What is needed – The answer consists solely of the listing's lines from the first through the line containing "else <[to_ascii_lowercase name", each reproduced exactly.

• • • • •

(* ===== verification/Http1.v ===== *)
(** * [condukt_egress/src/proxy/http1.rs]: capturing the head of a request

    [httparse] is a parameter: an error, a partial head, or the method, path
    and headers (names and raw values) of a complete head. *)

From S2P Require Import Prelude Utf8 Strs.

Record RequestHead := {
  rh_method : str;
  rh_path : str;
  rh_headers : gmap str str;
}.

(** [httparse::Request] after a complete parse. *)
Record ParsedRequest := {
  pr_method : option str;
  pr_path : option str;
  pr_headers : list (str * bytes);
}.

Inductive Status := Complete (req : ParsedRequest) | Partial.

(** One iteration of the header loop. *)
Definition insert_header (m : gmap str str) (h : str * bytes) : gmap str str :=
  let '(name, value) := h in
  if is_empty name then m
  else <[to_ascii_lowercase name := default [] (from_utf8 value)]> m.

Definition collect_headers (hs : list (str * bytes)) : gmap str str :=
  foldl insert_header ∅ hs.

Section http1.

Context {E : Type}.
Variable httparse : bytes → result Status E.

Definition parse (buf : bytes) : result (option RequestHead) E :=
  st ←? httparse buf;
  match st with
  | Partial => Ok None
  | Complete req =>
      Ok (Some {| rh_method := default [] (pr_method req);
                  rh_path := default (s!"/") (pr_path req);
                  rh_headers := collect_headers (pr_headers req) |})
  end.

(** Whether a header is stored under [k]. *)
Definition stored_as (k : str) (h : str * bytes) : bool :=
  negb (is_empty h.1) && str_eqb (to_ascii_lowercase h.1) k.

Lemma insert_header_lookup m h k :
  insert_header m h !! k =
  if stored_as k h then Some (default [] (from_utf8 h.2)) else m !! k.
Proof.
  destruct h as [name value]. unfold insert_header, stored_as, str_eqb. cbn.
  destruct (is_empty name); [done|]. cbn [negb andb].
  case_bool_decide as E1; [subst; apply lookup_insert_eq|by apply lookup_insert_ne].
Qed.

Lemma collect_headers_snoc hs h :
  collect_headers (hs ++ [h]) = insert_header (collect_headers hs) h.
Proof. unfold collect_headers. by rewrite foldl_app. Qed.

Lemma collect_headers_lookup hs k :
  collect_headers hs !! k =
  match last (filter (λ h, stored_as k h = true) hs) with
  | Some h => Some (default [] (from_utf8 h.2))
  | None => None
  end.
Proof.
  induction hs as [|h hs IH] using rev_ind; [done|].
  rewrite collect_headers_snoc, insert_header_lookup, filter_app.
  destruct (stored_as k h) eqn:Es.
  - rewrite filter_cons_True, filter_nil, last_snoc by done. done.
  - rewrite filter_cons_False, filter_nil, app_nil_r by congruence. done.
Qed.

(** What a captured head holds, on every outcome of the parser: errors and
    partial heads pass through; a complete head has the method (empty when
    absent), the path ([/] when absent), and under each lower-cased name the
    value of the last header of that name, as the empty string when it is not
    UTF-8; headers with an empty name are left out, and no key is in any other
    case than lower. *)
Theorem parse_spec (buf : bytes) :
  match httparse buf with
  | Err e => parse buf = Err e
  | Ok Partial => parse buf = Ok None
  | Ok (Complete req) =>
      ∃ head, parse buf = Ok (Some head) ∧
        rh_method head = default [] (pr_method req) ∧
        rh_path head = default (s!"/") (pr_path req) ∧
        (∀ k, rh_headers head !! k =
           match last (filter (λ h, stored_as k h = true) (pr_headers req)) with
           | Some h => Some (default [] (from_utf8 h.2))
           | None => None
           end) ∧
        (∀ k v, rh_headers head !! k = Some v → to_ascii_lowercase k = k ∧ k ≠ [])
  end.
Proof.
  unfold parse. destruct (httparse buf) as [[req|]|e]; [|done..].
  eexists. split_and!; [done..| |]; cbn [rh_headers]; intros k.
  - apply collect_headers_lookup.
  - intros v. rewrite collect_headers_lookup.
    destruct (last _) as [h|] eqn:El; [|done]. intros _.
    apply last_Some in El as [l El].
    assert (h ∈ filter (λ h, stored_as k h = true) (pr_headers req)) as Hin
      by (rewrite El; set_solver).
    apply list_elem_of_filter in Hin as [Hs _].
    unfold stored_as, str_eqb in Hs. apply andb_true_iff in Hs as [Hn Hk].
    apply bool_decide_eq_true in Hk. subst k. split; [apply to_ascii_lowercase_idem|].
    by destruct h as [[] ?].
Qed.

End http1.
(* ===== verification/Netfilter.v ===== *)
(** * [condukt_egress/src/netfilter.rs]: redirecting the workspace's traffic

    [build_rules] is the exact list of [iptables] invocations, [run] executes
    them in order and stops at the first failure. The effect of an invocation
    on the kernel is the interface [Iptables]: the documented behaviour of
    appending a rule to the [OUTPUT] chain of the [nat] table, for the matches
    and targets the program uses, when the configured binary is [iptables]. Its
    chains see IPv4 packets only. *)

From S2P Require Import Prelude Utf8 Strs.

Record Args := {
  proxy_port : Z;
  sidecar_uid : Z;
  iptables_bin : str;
}.

(** [rule]: the arguments, for the [nat] table. *)
Definition rule (parts : list str) : list str := s!"-t" :: s!"nat" :: parts.

Definition build_rules (proxy_port sidecar_uid : Z) : list (list str) :=
  let port := dec proxy_port in
  let uid := dec sidecar_uid in
  [ rule [s!"-A"; s!"OUTPUT"; s!"-o"; s!"lo"; s!"-j"; s!"RETURN"];
    rule [s!"-A"; s!"OUTPUT"; s!"-m"; s!"owner"; s!"--uid-owner"; uid; s!"-j"; s!"RETURN"];
    rule [s!"-A"; s!"OUTPUT"; s!"-p"; s!"tcp"; s!"--dport"; s!"80"; s!"-j"; s!"REDIRECT";
          s!"--to-port"; port];
    rule [s!"-A"; s!"OUTPUT"; s!"-p"; s!"tcp"; s!"--dport"; s!"443"; s!"-j"; s!"REDIRECT";
          s!"--to-port"; port] ].

(** [std::process::Output], as far as it is read. *)
Record Output := { o_success : bool; o_code : option Z; o_stderr : bytes }.

(** The two error messages, with what they are formatted from. *)
Inductive setup_error :=
| ErrRunning (bin : str) (e : str)
| ErrFailed (bin : str) (argv : list str) (code : option Z) (stderr : str).

(** [{:?}] of the argument vector and of the exit code. The arguments are those
    of [build_rules], which have no character that [Debug] escapes; an exit
    code is not negative. *)
Definition debug_str (x : str) : str := 34 :: x ++ [34].

Fixpoint debug_items (l : list str) : str :=
  match l with
  | [] => []
  | [x] => debug_str x
  | x :: l => debug_str x ++ s!", " ++ debug_items l
  end.

Definition debug_argv (argv : list str) : str := s!"[" ++ debug_items argv ++ s!"]".

Definition debug_code (code : option Z) : str :=
  match code with Some n => s!"Some(" ++ dec n ++ s!")" | None => s!"None" end.

Definition setup_error_to_string (e : setup_error) : str :=
  match e with
  | ErrRunning bin e => s!"running " ++ bin ++ s!": " ++ e
  | ErrFailed bin argv code stderr =>
      bin ++ s!" " ++ debug_argv argv ++ s!" failed (exit " ++ debug_code code ++ s!"): "
      ++ stderr
  end.

Example setup_error_text :
  setup_error_to_string (ErrFailed (s!"ipt") [s!"-t"; s!"nat"] (Some 2) (s!"no")) =
  s!"ipt [" ++ [34] ++ s!"-t" ++ [34] ++ s!", " ++ [34] ++ s!"nat" ++ [34]
    ++ s!"] failed (exit Some(2)): no".
Proof. vm_compute. reflexivity. Qed.

(** An outbound packet, as the rules see it. *)
Record packet := {
  pk_ipv4 : bool;     (** IPv4, as opposed to IPv6 *)
  pk_out_lo : bool;   (** leaves through the loopback interface *)
  pk_uid : Z;         (** owner of the socket *)
  pk_tcp : bool;
  pk_dport : Z;
}.

Inductive target := TReturn | TRedirect (port : Z).

(** The kernel's [nat] [OUTPUT] chain [K]: running a command, and the verdict
    on a packet ([None]: no rule matched). *)
Class Iptables (K : Type) := {
  is_iptables : str → Prop;  (** the binary of that name is [iptables] *)
  exec : str → list str → K → result Output str * K;
  verdict : K → packet → option target;
  rule_matches : list str → packet → bool;
  rule_target : list str → option target;
  (** a successful append puts the rule after the existing ones *)
  exec_append bin spec k out k' p t :
    is_iptables bin →
    exec bin (s!"-t" :: s!"nat" :: s!"-A" :: s!"OUTPUT" :: spec) k = (Ok out, k') →
    o_success out = true → rule_target spec = Some t →
    verdict k' p =
      match verdict k p with
      | Some v => Some v
      | None => if pk_ipv4 p && rule_matches spec p then Some t else None
      end;
  matches_lo p : rule_matches [s!"-o"; s!"lo"; s!"-j"; s!"RETURN"] p = pk_out_lo p;
  matches_owner u uid p : parse_u64 u = Some uid →
    rule_matches [s!"-m"; s!"owner"; s!"--uid-owner"; u; s!"-j"; s!"RETURN"] p =
    (pk_uid p =? uid);
  matches_dport d port q p : parse_u64 d = Some port →
    rule_matches [s!"-p"; s!"tcp"; s!"--dport"; d; s!"-j"; s!"REDIRECT"; s!"--to-port"; q] p =
    pk_tcp p && (pk_dport p =? port);
  target_lo : rule_target [s!"-o"; s!"lo"; s!"-j"; s!"RETURN"] = Some TReturn;
  target_owner u :
    rule_target [s!"-m"; s!"owner"; s!"--uid-owner"; u; s!"-j"; s!"RETURN"] = Some TReturn;
  target_redirect d q port : parse_u64 q = Some port →
    rule_target [s!"-p"; s!"tcp"; s!"--dport"; d; s!"-j"; s!"REDIRECT"; s!"--to-port"; q] =
    Some (TRedirect port);
}.

Section netfilter.

Context {K : Type} `{!Iptables K}.

Definition run_iptables (bin : str) (argv : list str) (k : K) : result unit setup_error * K :=
  let '(r, k) := exec bin argv k in
  (match r with
   | Err e => Err (ErrRunning bin e)
   | Ok output =>
       if negb (o_success output)
       then Err (ErrFailed bin argv (o_code output) (trim (from_utf8_lossy (o_stderr output))))
       else Ok tt
   end, k).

• • • • •

Written response –
(* ===== verification/Http1.v ===== *)
(** * [condukt_egress/src/proxy/http1.rs]: capturing the head of a request

    [httparse] is a parameter: an error, a partial head, or the method, path
    and headers (names and raw values) of a complete head. *)

From S2P Require Import Prelude Utf8 Strs.

Record RequestHead := {
  rh_method : str;
  rh_path : str;
  rh_headers : gmap str str;
}.

(** [httparse::Request] after a complete parse. *)
Record ParsedRequest := {
  pr_method : option str;
  pr_path : option str;
  pr_headers : list (str * bytes);
}.

Inductive Status := Complete (req : ParsedRequest) | Partial.

(** One iteration of the header loop. *)
Definition insert_header (m : gmap str str) (h : str * bytes) : gmap str str :=
  let '(name, value) := h in
  if is_empty name then m
  else <[to_ascii_lowercase name := default [] (from_utf8 value)]> m.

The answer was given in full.